• [Task instructions] Range to output from the entries below: the line containing "Arguments KernelStack W : clear implicits." through the line containing "Definition Vmm_new (root_phys". Set it down exactly, ends included, nothing else.

• [Supplied material]
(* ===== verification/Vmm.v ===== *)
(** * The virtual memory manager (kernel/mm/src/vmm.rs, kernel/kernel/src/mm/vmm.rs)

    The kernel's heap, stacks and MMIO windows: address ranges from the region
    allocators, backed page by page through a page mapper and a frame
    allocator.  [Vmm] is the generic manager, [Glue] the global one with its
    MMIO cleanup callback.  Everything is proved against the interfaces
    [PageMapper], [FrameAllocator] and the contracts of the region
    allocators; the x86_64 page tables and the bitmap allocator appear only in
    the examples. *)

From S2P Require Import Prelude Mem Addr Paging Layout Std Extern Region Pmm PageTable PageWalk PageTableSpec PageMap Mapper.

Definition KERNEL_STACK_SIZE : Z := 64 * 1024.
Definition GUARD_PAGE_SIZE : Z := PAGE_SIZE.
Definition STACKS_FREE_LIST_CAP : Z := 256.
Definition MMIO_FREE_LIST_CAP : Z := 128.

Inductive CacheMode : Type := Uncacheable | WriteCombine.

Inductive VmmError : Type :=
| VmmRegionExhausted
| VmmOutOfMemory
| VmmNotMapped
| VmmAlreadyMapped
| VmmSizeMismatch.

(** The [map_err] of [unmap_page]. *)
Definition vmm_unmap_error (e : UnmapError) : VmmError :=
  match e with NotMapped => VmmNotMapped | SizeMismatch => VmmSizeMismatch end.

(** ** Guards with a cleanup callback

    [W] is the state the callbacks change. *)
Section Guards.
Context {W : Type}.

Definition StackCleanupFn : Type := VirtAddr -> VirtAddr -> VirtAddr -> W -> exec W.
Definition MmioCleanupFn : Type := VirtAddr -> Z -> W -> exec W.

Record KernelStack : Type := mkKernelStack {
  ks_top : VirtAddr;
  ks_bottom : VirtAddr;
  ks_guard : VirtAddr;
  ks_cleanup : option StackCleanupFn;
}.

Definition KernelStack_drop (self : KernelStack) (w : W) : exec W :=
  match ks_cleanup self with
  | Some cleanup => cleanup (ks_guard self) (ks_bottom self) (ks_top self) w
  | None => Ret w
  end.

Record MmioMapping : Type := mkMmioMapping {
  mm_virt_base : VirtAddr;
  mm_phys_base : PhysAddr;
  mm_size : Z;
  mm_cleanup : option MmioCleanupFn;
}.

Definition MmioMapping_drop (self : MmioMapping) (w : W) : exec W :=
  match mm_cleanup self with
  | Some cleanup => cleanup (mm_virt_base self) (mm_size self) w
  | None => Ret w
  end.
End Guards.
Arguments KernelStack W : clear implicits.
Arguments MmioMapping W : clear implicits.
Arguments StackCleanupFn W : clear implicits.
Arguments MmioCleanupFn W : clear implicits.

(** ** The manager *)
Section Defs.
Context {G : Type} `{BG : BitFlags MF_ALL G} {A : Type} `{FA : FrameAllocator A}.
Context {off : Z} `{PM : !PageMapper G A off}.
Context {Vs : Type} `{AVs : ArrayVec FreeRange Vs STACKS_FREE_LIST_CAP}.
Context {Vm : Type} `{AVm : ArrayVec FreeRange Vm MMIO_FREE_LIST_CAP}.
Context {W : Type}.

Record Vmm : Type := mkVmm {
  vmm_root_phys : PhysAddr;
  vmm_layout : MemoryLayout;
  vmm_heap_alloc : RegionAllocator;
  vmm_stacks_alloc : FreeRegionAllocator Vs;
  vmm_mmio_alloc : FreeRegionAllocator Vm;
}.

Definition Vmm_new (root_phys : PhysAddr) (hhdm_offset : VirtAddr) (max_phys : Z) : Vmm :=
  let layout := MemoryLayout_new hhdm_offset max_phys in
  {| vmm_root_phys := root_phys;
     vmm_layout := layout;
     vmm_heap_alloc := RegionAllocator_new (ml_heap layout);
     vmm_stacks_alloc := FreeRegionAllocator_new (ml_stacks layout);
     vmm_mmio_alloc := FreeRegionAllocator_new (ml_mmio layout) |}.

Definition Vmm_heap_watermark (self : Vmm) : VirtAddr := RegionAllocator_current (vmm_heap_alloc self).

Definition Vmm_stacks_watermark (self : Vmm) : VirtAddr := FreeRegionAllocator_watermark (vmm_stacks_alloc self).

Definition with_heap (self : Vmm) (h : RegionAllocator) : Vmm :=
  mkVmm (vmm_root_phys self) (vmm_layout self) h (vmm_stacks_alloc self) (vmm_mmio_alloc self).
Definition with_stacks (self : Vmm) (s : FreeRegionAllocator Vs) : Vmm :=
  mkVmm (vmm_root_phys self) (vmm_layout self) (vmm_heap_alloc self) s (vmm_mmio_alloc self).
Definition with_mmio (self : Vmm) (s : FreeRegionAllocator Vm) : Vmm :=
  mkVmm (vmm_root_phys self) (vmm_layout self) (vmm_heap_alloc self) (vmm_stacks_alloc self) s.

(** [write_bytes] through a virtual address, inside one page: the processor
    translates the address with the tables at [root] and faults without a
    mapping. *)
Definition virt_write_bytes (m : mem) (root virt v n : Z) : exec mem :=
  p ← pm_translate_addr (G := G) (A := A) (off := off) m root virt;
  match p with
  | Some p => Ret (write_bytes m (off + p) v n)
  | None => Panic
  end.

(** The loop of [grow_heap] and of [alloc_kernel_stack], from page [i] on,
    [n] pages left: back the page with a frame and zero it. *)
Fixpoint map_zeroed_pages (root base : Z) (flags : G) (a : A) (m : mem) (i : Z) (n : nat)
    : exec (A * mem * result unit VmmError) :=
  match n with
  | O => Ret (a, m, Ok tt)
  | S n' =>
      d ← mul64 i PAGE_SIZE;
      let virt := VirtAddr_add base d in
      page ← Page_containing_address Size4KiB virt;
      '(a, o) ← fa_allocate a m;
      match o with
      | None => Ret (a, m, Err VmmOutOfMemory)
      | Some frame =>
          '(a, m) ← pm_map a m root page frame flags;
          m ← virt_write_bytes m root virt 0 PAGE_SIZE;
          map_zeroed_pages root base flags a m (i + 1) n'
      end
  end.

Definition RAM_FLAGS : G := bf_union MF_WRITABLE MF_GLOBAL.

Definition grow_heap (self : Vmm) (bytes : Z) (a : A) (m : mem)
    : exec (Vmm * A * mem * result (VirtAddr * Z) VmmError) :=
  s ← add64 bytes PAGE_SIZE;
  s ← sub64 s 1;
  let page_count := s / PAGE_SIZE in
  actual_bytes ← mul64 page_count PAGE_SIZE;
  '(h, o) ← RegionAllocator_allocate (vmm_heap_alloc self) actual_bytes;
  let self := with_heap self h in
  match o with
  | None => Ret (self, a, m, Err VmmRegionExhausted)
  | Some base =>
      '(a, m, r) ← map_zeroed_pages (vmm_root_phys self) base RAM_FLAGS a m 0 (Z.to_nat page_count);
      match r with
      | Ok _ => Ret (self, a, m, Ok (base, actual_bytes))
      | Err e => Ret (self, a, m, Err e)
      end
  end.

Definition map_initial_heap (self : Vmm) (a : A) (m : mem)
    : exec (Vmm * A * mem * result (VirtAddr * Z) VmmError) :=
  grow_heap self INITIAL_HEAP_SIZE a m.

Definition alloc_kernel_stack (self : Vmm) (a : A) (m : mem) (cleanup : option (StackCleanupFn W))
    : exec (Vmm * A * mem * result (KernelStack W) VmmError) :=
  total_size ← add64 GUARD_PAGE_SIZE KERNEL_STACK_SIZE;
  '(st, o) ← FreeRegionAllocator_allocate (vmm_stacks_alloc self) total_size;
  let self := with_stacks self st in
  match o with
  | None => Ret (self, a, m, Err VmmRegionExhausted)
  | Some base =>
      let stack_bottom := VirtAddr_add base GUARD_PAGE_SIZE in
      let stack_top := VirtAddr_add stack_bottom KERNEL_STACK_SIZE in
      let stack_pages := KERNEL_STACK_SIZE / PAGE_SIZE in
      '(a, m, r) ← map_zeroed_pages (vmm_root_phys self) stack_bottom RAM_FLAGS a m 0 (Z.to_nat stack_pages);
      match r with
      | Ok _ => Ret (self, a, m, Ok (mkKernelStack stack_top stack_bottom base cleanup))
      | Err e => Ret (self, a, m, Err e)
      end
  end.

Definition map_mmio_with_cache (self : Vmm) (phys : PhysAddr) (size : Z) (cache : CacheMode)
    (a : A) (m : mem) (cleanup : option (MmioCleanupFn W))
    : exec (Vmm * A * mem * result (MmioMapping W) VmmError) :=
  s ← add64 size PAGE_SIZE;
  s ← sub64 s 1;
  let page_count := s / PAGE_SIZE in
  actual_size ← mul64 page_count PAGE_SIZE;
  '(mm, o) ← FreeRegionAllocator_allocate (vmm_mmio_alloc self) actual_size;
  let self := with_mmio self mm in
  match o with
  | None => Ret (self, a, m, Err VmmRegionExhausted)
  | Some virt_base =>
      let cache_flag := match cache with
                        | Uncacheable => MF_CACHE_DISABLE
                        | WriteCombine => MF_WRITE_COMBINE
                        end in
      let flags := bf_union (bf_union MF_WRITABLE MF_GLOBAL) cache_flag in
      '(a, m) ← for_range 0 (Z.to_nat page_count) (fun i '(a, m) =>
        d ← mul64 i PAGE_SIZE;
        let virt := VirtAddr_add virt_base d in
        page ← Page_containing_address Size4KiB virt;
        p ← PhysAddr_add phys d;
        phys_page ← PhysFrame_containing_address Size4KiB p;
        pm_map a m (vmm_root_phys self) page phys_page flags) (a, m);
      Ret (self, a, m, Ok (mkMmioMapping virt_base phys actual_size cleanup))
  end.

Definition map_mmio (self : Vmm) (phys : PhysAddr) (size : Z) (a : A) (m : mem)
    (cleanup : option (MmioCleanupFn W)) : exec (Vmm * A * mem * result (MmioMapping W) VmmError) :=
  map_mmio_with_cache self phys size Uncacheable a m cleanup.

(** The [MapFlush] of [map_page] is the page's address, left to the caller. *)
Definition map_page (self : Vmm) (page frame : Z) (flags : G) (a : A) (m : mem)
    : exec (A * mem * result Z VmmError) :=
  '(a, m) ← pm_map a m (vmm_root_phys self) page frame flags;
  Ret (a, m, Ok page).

• [Response area]
Arguments KernelStack W : clear implicits.
Arguments MmioMapping W : clear implicits.
Arguments StackCleanupFn W : clear implicits.
Arguments MmioCleanupFn W : clear implicits.

(** ** The manager *)
Section Defs.
Context {G : Type} `{BG : BitFlags MF_ALL G} {A : Type} `{FA : FrameAllocator A}.
Context {off : Z} `{PM : !PageMapper G A off}.
Context {Vs : Type} `{AVs : ArrayVec FreeRange Vs STACKS_FREE_LIST_CAP}.
Context {Vm : Type} `{AVm : ArrayVec FreeRange Vm MMIO_FREE_LIST_CAP}.
Context {W : Type}.

Record Vmm : Type := mkVmm {
  vmm_root_phys : PhysAddr;
  vmm_layout : MemoryLayout;
  vmm_heap_alloc : RegionAllocator;
  vmm_stacks_alloc : FreeRegionAllocator Vs;
  vmm_mmio_alloc : FreeRegionAllocator Vm;
}.

Definition Vmm_new (root_phys : PhysAddr) (hhdm_offset : VirtAddr) (max_phys : Z) : Vmm :=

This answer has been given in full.